START DATASET EXCERPTS
Lemma split_join (sep : ascii) (pieces : list string) :
  pieces <> [] -> Forall (fun piece => has_char sep piece = false) pieces ->
  split sep (join (String sep "") pieces) = pieces.
Proof.
  intros Hne Hall. induction Hall as [|x l Hx Hl IH]; [done|].
  destruct l as [|y l].
  { by apply split_has_char. }
  change (join (String sep "") (x :: y :: l))
    with (x +:+ String sep (join (String sep "") (y :: l))).
  rewrite (split_app_sep _ _ _ Hx). by rewrite IH.
Qed.

End PyStrMore.

(** ** The loop depends on the lines that follow only through the lookahead *)

Lemma next_reference_blank (raw : string) :
  PyStr.strip raw = "" -> next_reference (Some raw) = "".
Proof. unfold next_reference. by intros ->. Qed.

Lemma blank_not_header (raw : string) : PyStr.strip raw = "" -> not_header raw.
Proof. unfold not_header. intros ->. apply detect_blank. Qed.

Lemma step_lookahead_ext lines1 i1 lines2 i2 raw st :
  not_header raw \/
    next_reference (lines1 !! (i1 + 1)) = next_reference (lines2 !! (i2 + 1)) ->
  step lines1 i1 raw st = step lines2 i2 raw st.
Proof.
  intros Hext. destruct (decide (PyStr.strip raw = "")) as [He|Hne].
  { by rewrite !step_blank. }
  destruct (detect keywords (PyStr.strip raw)) as [val|] eqn:Hd.
  - rewrite !(step_header _ _ _ _ _ Hd).
    destruct Hext as [Hnh | ->]; [|done]. unfold not_header in Hnh. congruence.
  - by rewrite !step_body.
Qed.
(** What [enqueuePlay] returns to its caller after the run it started:
    nothing, whatever [playSound] returned. *)
Definition discard {A} (r : outcome A) : outcome unit :=
  match r with
  | Ret _ => Ret tt
  | Panic msg => Panic msg
  | Diverged => Diverged
  end.

(** The requests [plays] submitted one after the other. *)
Fixpoint submit_all (discord : Session) (fuel : nat) (guild : Guild)
    (plays : list Play) : M unit :=
  match plays with
  | [] => ret tt
  | play :: rest =>
      enqueue discord fuel guild play >> submit_all discord fuel guild rest
  end.

(** *** The recursion budget of a run, and requests that stay in their guild *)







(** *** What a run is expected to show *)

(** The connection after a request for the channel [cid] was served on it. *)
Definition move (vc : VoiceConnection) (cid : string) : VoiceConnection :=
  if decide (vc_ChannelID vc = cid) then vc
  else {| vc_id := vc_id vc; vc_GuildID := vc_GuildID vc; vc_ChannelID := cid |}.

(** The connection a successful join number [n] yields. *)
Definition joined (n : nat) (play : Play) : VoiceConnection :=
  {| vc_id := n; vc_GuildID := GuildID play; vc_ChannelID := ChannelID play |}.

(** The world after one more join. *)
Definition after_join (w : world) : world :=
  {| queues := queues w; joins := S (joins w) |}.

(** The world with the queue of [gid] set to [ch], or removed. *)
Definition with_queue (gid : string) (ch : chan) (w : world) : world :=
  {| queues := <[gid := ch]> (queues w); joins := joins w |}.


(** One play of the clip [s] for the request [play] on [vc]. *)
Definition play_events (play : Play) (s : Sound) (vc : VoiceConnection) : list event :=
  (if decide (vc_ChannelID vc = ChannelID play) then []
   else [EvChangeChannel (vc_id vc) (ChannelID play); EvSleep 125]) ++
  [EvStats play; EvSleep 32; EvSpeaking (vc_id vc) true] ++
  map (EvOpusSend (vc_id vc)) (buffer s) ++
  [EvSpeaking (vc_id vc) false].


(** The two plays of a chained request on [vc], one right after the other. *)
Definition chain_events (play next : Play) (s1 s2 : Sound) (vc : VoiceConnection)
  : list event :=
  EvLog "Playing sound" :: play_events play s1 vc ++
  EvLog "Playing sound" :: play_events next s2 (move vc (ChannelID play)).



(** ** Goroutines: submissions and runs interleaved *)

(** Every command is served by [go enqueuePlay(...)], so calls of
    [enqueuePlay] and the runs they start execute interleaved, one
    statement at a time, over the shared map [queues].  A goroutine is the
    stack of its calls; a call is at a statement of [enqueuePlay]
    (after [createPlay] returned [play]) or of [playSound]. *)
Inductive enq_pc : Type :=
| EnqCheck    (* line 507: _, exists := queues[guild.ID] *)
| EnqLen      (* line 510: len(queues[guild.ID]) < MAX_QUEUE_SIZE *)
| EnqSend     (* line 511: queues[guild.ID] <- play *)
| EnqMake     (* line 514: queues[guild.ID] = make(chan *Play, MAX_QUEUE_SIZE) *)
| EnqCall     (* line 515: playSound(play, nil) *)
| EnqDone.    (* return *)

Inductive play_pc : Type :=
| PsAcquire     (* lines 559-569 *)
| PsPerform     (* lines 571-584 *)
| PsChain       (* lines 586-589 *)
| PsDrain       (* lines 591-596 *)
| PsSleep       (* line 599 *)
| PsDelete      (* line 600 *)
| PsDisconnect  (* line 601 *)
| PsReturn.     (* return *)

Inductive frame : Type :=
| FEnq (pc : enq_pc) (play : Play)
| FPlay (pc : play_pc) (play : Play) (vc : option VoiceConnection).

(** The program: the shared globals, the goroutines, and whether a panic
    has ended it. *)
Record state : Type := mkState {
  st_queues : gmap string chan;
  st_joins : nat;
  st_threads : list (list frame);
  st_halted : bool
}.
END DATASET EXCERPTS
▸ **WHAT THIS TASK INVOLVES**: Give back the entries exactly. Omit none of them.

▸ **WRITTEN ANSWER**:
Lemma split_join (sep : ascii) (pieces : list string) :
  pieces <> [] -> Forall (fun piece => has_char sep piece = false) pieces ->
  split sep (join (String sep "") pieces) = pieces.
Proof.
  intros Hne Hall. induction Hall as [|x l Hx Hl IH]; [done|].
  destruct l as [|y l].
  { by apply split_has_char. }
  change (join (String sep "") (x :: y :: l))
    with (x +:+ String sep (join (String sep "") (y :: l))).
  rewrite (split_app_sep _ _ _ Hx). by rewrite IH.
Qed.

End PyStrMore.

(** ** The loop depends on the lines that follow only through the lookahead *)

Lemma next_reference_blank (raw : string) :
  PyStr.strip raw = "" -> next_reference (Some raw) = "".
Proof. unfold next_reference. by intros ->. Qed.

Lemma blank_not_header (raw : string) : PyStr.strip raw = "" -> not_header raw.
Proof. unfold not_header. intros ->. apply detect_blank. Qed.

Lemma step_lookahead_ext lines1 i1 lines2 i2 raw st :
  not_header raw \/
    next_reference (lines1 !! (i1 + 1)) = next_reference (lines2 !! (i2 + 1)) ->
  step lines1 i1 raw st = step lines2 i2 raw st.
Proof.
  intros Hext. destruct (decide (PyStr.strip raw = "")) as [He|Hne].
  { by rewrite !step_blank. }
  destruct (detect keywords (PyStr.strip raw)) as [val|] eqn:Hd.
  - rewrite !(step_header _ _ _ _ _ Hd).
    destruct Hext as [Hnh | ->]; [|done]. unfold not_header in Hnh. congruence.
  - by rewrite !step_body.
Qed.
(** What [enqueuePlay] returns to its caller after the run it started:
    nothing, whatever [playSound] returned. *)
Definition discard {A} (r : outcome A) : outcome unit :=
  match r with
  | Ret _ => Ret tt
  | Panic msg => Panic msg
  | Diverged => Diverged
  end.

(** The requests [plays] submitted one after the other. *)
Fixpoint submit_all (discord : Session) (fuel : nat) (guild : Guild)
    (plays : list Play) : M unit :=
  match plays with
  | [] => ret tt
  | play :: rest =>
      enqueue discord fuel guild play >> submit_all discord fuel guild rest
  end.

(** *** The recursion budget of a run, and requests that stay in their guild *)







(** *** What a run is expected to show *)

(** The connection after a request for the channel [cid] was served on it. *)
Definition move (vc : VoiceConnection) (cid : string) : VoiceConnection :=
  if decide (vc_ChannelID vc = cid) then vc
  else {| vc_id := vc_id vc; vc_GuildID := vc_GuildID vc; vc_ChannelID := cid |}.

(** The connection a successful join number [n] yields. *)
Definition joined (n : nat) (play : Play) : VoiceConnection :=
  {| vc_id := n; vc_GuildID := GuildID play; vc_ChannelID := ChannelID play |}.

(** The world after one more join. *)
Definition after_join (w : world) : world :=
  {| queues := queues w; joins := S (joins w) |}.

(** The world with the queue of [gid] set to [ch], or removed. *)
Definition with_queue (gid : string) (ch : chan) (w : world) : world :=
  {| queues := <[gid := ch]> (queues w); joins := joins w |}.


(** One play of the clip [s] for the request [play] on [vc]. *)
Definition play_events (play : Play) (s : Sound) (vc : VoiceConnection) : list event :=
  (if decide (vc_ChannelID vc = ChannelID play) then []
   else [EvChangeChannel (vc_id vc) (ChannelID play); EvSleep 125]) ++
  [EvStats play; EvSleep 32; EvSpeaking (vc_id vc) true] ++
  map (EvOpusSend (vc_id vc)) (buffer s) ++
  [EvSpeaking (vc_id vc) false].


(** The two plays of a chained request on [vc], one right after the other. *)
Definition chain_events (play next : Play) (s1 s2 : Sound) (vc : VoiceConnection)
  : list event :=
  EvLog "Playing sound" :: play_events play s1 vc ++
  EvLog "Playing sound" :: play_events next s2 (move vc (ChannelID play)).



(** ** Goroutines: submissions and runs interleaved *)

(** Every command is served by [go enqueuePlay(...)], so calls of
    [enqueuePlay] and the runs they start execute interleaved, one
    statement at a time, over the shared map [queues].  A goroutine is the
    stack of its calls; a call is at a statement of [enqueuePlay]
    (after [createPlay] returned [play]) or of [playSound]. *)
Inductive enq_pc : Type :=
| EnqCheck    (* line 507: _, exists := queues[guild.ID] *)
| EnqLen      (* line 510: len(queues[guild.ID]) < MAX_QUEUE_SIZE *)
| EnqSend     (* line 511: queues[guild.ID] <- play *)
| EnqMake     (* line 514: queues[guild.ID] = make(chan *Play, MAX_QUEUE_SIZE) *)
| EnqCall     (* line 515: playSound(play, nil) *)
| EnqDone.    (* return *)

Inductive play_pc : Type :=
| PsAcquire     (* lines 559-569 *)
| PsPerform     (* lines 571-584 *)
| PsChain       (* lines 586-589 *)
| PsDrain       (* lines 591-596 *)
| PsSleep       (* line 599 *)
| PsDelete      (* line 600 *)
| PsDisconnect  (* line 601 *)
| PsReturn.     (* return *)

Inductive frame : Type :=
| FEnq (pc : enq_pc) (play : Play)
| FPlay (pc : play_pc) (play : Play) (vc : option VoiceConnection).

(** The program: the shared globals, the goroutines, and whether a panic
    has ended it. *)
Record state : Type := mkState {
  st_queues : gmap string chan;
  st_joins : nat;
  st_threads : list (list frame);
  st_halted : bool
}.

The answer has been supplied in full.